Sometimes, I almost envy those people who able to live small, just getting along by life, remaining in the town they were born in; growing up, going to school, getting married, bearing children and spending their time out at the tip of a pin pushed into the world map. Isn't that easy? Not having to spend weeks that rush into months, yearning for something bigger, missing someone. I know that it is perhaps not just as it seems and that everyone has their own struggles, but once in a while, I catch a glimpse of that sort of life and wonder if it is as simple as it appears to be.
After almost four years spent away from the place where I was born (home isn't an easy word for me to use, being as complicated to define as it is), I have come to realise that no matter how, we will always come to miss the place so familiar we once thought we knew everything about; the place we'd sometimes been so eager to leave in search for the ones where the buildings were more charming and the people more romantic the way we had always read and heard about. I've been imagining my feet in the warm sands, waves licking my toes the way my dog back home sometimes does when I spill something on them, being with you, being with you, always being with you and seeing it all together.
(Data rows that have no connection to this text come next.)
Lemma prune_drops_only_expired (g : ReplayGuard) (now : Z) (id : string) (expiry : Z) :
  seen g !! id = Some expiry -> seen (prune g now) !! id = None -> expiry < now.
Proof.
  intros Hl Hnone.
  destruct (Z.lt_ge_cases expiry now) as [Hlt | Hge]; [assumption |].
  rewrite (prune_keeps_live g now id expiry Hl Hge) in Hnone. discriminate.
Qed.

(** C4. With [now = floor(Date.now() / 1000)]: a ticket with
    [expires_at < now] is rejected and the state is unchanged; a ticket whose
    identity is already recorded is rejected and the state, hence the
    recorded expiry, is unchanged; a fresh ticket that has not expired is
    accepted and [id -> expires_at] is recorded. *)
Theorem accept_decision `{NodeCrypto} :
  forall (g : ReplayGuard) (Date_now : Z) (t : ResolveTicket),
    let now := Date_now / 1000 in
    (expires_at t < now ->
       accept g Date_now t = Ok (false, g)) /\
    (forall expiry, seen g !! ticket_id t = Some expiry ->
       exists g', accept g Date_now t = Ok (false, g') /\ g' = g /\
                  seen g' !! ticket_id t = Some expiry) /\
    (now <= expires_at t -> seen g !! ticket_id t = None ->
       exists g', accept g Date_now t = Ok (true, g') /\
                  seen g' !! ticket_id t = Some (expires_at t)).
Proof.
  intros g Date_now t now. split; [| split].
  - apply accept_expired.
  - intros expiry Hseen. exists g. split; [| split; [reflexivity | assumption]].
    apply accept_replay. rewrite Hseen. eauto.
  - intros Hlive Hfresh. eexists. split.
    + apply accept_fresh; assumption.
    + apply prune_keeps_live; [| assumption].
      simpl. apply lookup_insert_eq.
Qed.

Lemma accept_decision_witness :
  let H := toy_crypto in
  let t := example_ticket in
  let g1 := mkReplayGuard {[ticket_id t := expires_at t]} in
  accept new_ReplayGuard 3000000000000 t = Ok (false, new_ReplayGuard) /\
  (exists g', accept g1 1000 t = Ok (false, g') /\ g' = g1 /\
              seen g' !! ticket_id t = Some (expires_at t)) /\
  exists g', accept new_ReplayGuard 1000 t = Ok (true, g') /\
             seen g' !! ticket_id t = Some (expires_at t).
Proof.
  intros H t g1. split; [| split].
  - apply (accept_decision new_ReplayGuard 3000000000000 t). vm_compute. reflexivity.
  - apply (proj1 (proj2 (accept_decision g1 1000 t)) (expires_at t)).
    apply lookup_singleton_eq.
  - apply (accept_decision new_ReplayGuard 1000 t).
    + vm_compute. discriminate.
    + apply lookup_empty.
Defined.

(* ===================================================================== *)
(** * Replay guard: the clock *)
(* ===================================================================== *)

(** C5 (as stated, refuted). [accept] takes the ticket only and reads the
    clock itself: on the same guard and the same ticket, two clock readings
    give two different results, so the result is not a function of the
    guard state and the arguments passed. *)
Lemma accept_reads_wall_clock :
  ~ (forall (H : NodeCrypto) (g : ReplayGuard) (t : ResolveTicket) (clock1 clock2 : Z),
       accept g clock1 t = accept g clock2 t).
Proof.
  intros Hfun.
  specialize (Hfun toy_crypto new_ReplayGuard example_ticket 1000 3000000000000).
  rewrite (accept_expired (H:=toy_crypto) new_ReplayGuard 3000000000000 example_ticket)
    in Hfun by (vm_compute; reflexivity).
  rewrite (accept_fresh (H:=toy_crypto) new_ReplayGuard 1000 example_ticket) in Hfun;
    [discriminate | vm_compute; discriminate | apply lookup_empty].
Qed.

(** C5 (amended). [accept(ticket)] computes
    [now = floor(Date.now() / 1000)] from the wall clock; its result is a
    function of the guard state, the ticket and that reading in whole
    seconds. *)
Theorem accept_deterministic_in_observed_time `{NodeCrypto} :
  forall (g : ReplayGuard) (t : ResolveTicket) (clock1 clock2 : Z),
    clock1 / 1000 = clock2 / 1000 ->
    accept g clock1 t = accept g clock2 t.
Proof.
  intros g t clock1 clock2 Hnow. unfold accept. rewrite Hnow. reflexivity.
Qed.

Lemma accept_deterministic_in_observed_time_witness :
  1000 / 1000 = 1999 / 1000 /\
  accept (H:=toy_crypto) new_ReplayGuard 1000 example_ticket =
  accept (H:=toy_crypto) new_ReplayGuard 1999 example_ticket.
Proof.
  split; [reflexivity |].
  apply (accept_deterministic_in_observed_time (H:=toy_crypto)
           new_ReplayGuard example_ticket 1000 1999).
  reflexivity.
Defined.

(* ===================================================================== *)
(** * Replay guard: sequences of calls *)
(* ===================================================================== *)

Section ReplaySequences.
Context `{NodeCrypto}.

Lemma accept_unpruned_expired (g : ReplayGuard) (Date_now : Z) (t : ResolveTicket) :
  expires_at t < Date_now / 1000 -> accept_unpruned g Date_now t = Ok (false, g).
Proof.
  intros Hexp. unfold accept_unpruned.
  destruct (Z.ltb_spec (expires_at t) (Date_now / 1000)); [reflexivity | lia].
Qed.

Lemma accept_unpruned_replay (g : ReplayGuard) (Date_now : Z) (t : ResolveTicket) :
  is_Some (seen g !! ticket_id t) -> accept_unpruned g Date_now t = Ok (false, g).
Proof.
  intros Hseen. unfold accept_unpruned.
  destruct (expires_at t <? Date_now / 1000); [reflexivity |].
  rewrite getTicketId_ticket, bind_Ok.
  destruct (decide (is_Some (seen g !! ticket_id t))); [reflexivity | contradiction].
Qed.

Lemma accept_unpruned_fresh (g : ReplayGuard) (Date_now : Z) (t : ResolveTicket) :
  Date_now / 1000 <= expires_at t ->
  seen g !! ticket_id t = None ->
  accept_unpruned g Date_now t =
    Ok (true, mkReplayGuard (<[ticket_id t := expires_at t]> (seen g))).
Proof.
  intros Hlive Hfresh. unfold accept_unpruned.
  destruct (Z.ltb_spec (expires_at t) (Date_now / 1000)); [lia |].
  rewrite getTicketId_ticket, bind_Ok.
  destruct (decide (is_Some (seen g !! ticket_id t))) as [[x Hx] | _]; [congruence |].
  reflexivity.
Qed.

(** The three cases of one call. *)
Inductive call_case (g : ReplayGuard) (Date_now : Z) (t : ResolveTicket) : Prop :=
| case_expired : expires_at t < Date_now / 1000 -> call_case g Date_now t
| case_replay : Date_now / 1000 <= expires_at t ->
    is_Some (seen g !! ticket_id t) -> call_case g Date_now t
| case_fresh : Date_now / 1000 <= expires_at t ->
    seen g !! ticket_id t = None -> call_case g Date_now t.

Lemma call_cases (g : ReplayGuard) (Date_now : Z) (t : ResolveTicket) :
  call_case g Date_now t.
Proof.
  destruct (Z.lt_ge_cases (expires_at t) (Date_now / 1000)) as [Hlt | Hge].
  - now apply case_expired.
  - destruct (seen g !! ticket_id t) eqn:Hl.
    + apply case_replay; [assumption | rewrite Hl; eauto].
    + now apply case_fresh.
Qed.

Lemma run_with_cons step (g : ReplayGuard) (clock : Z) (t : ResolveTicket)
  (calls : list (Z * ResolveTicket)) (d : bool) (g1 : ReplayGuard)
  (ds : list bool) (g2 : ReplayGuard) :
  step g clock t = Ok (d, g1) ->
  run_with step g1 calls = Ok (ds, g2) ->
  run_with step g ((clock, t) :: calls) = Ok (d :: ds, g2).
Proof. intros Hs Hr. simpl. rewrite Hs, bind_Ok. simpl. now rewrite Hr. Qed.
Instead of saying on the verge of tears, I tweet edge of the waterfall for the times I miss you so badly, as well as for the times I feel so afraid of being average all my life. I don't know if anyone else has ever felt this way, or whether everyone feels this way. It was only rereading an old letter from my penpal where she had, in conjunction with one of our personal festivals, listed out all the favourite things of hers that she had received from me, that made me realise that perhaps, perhaps love is enough. To have touched another's life in an uplifting way, and not just one but more than that, may be one of the best things we can do in this life.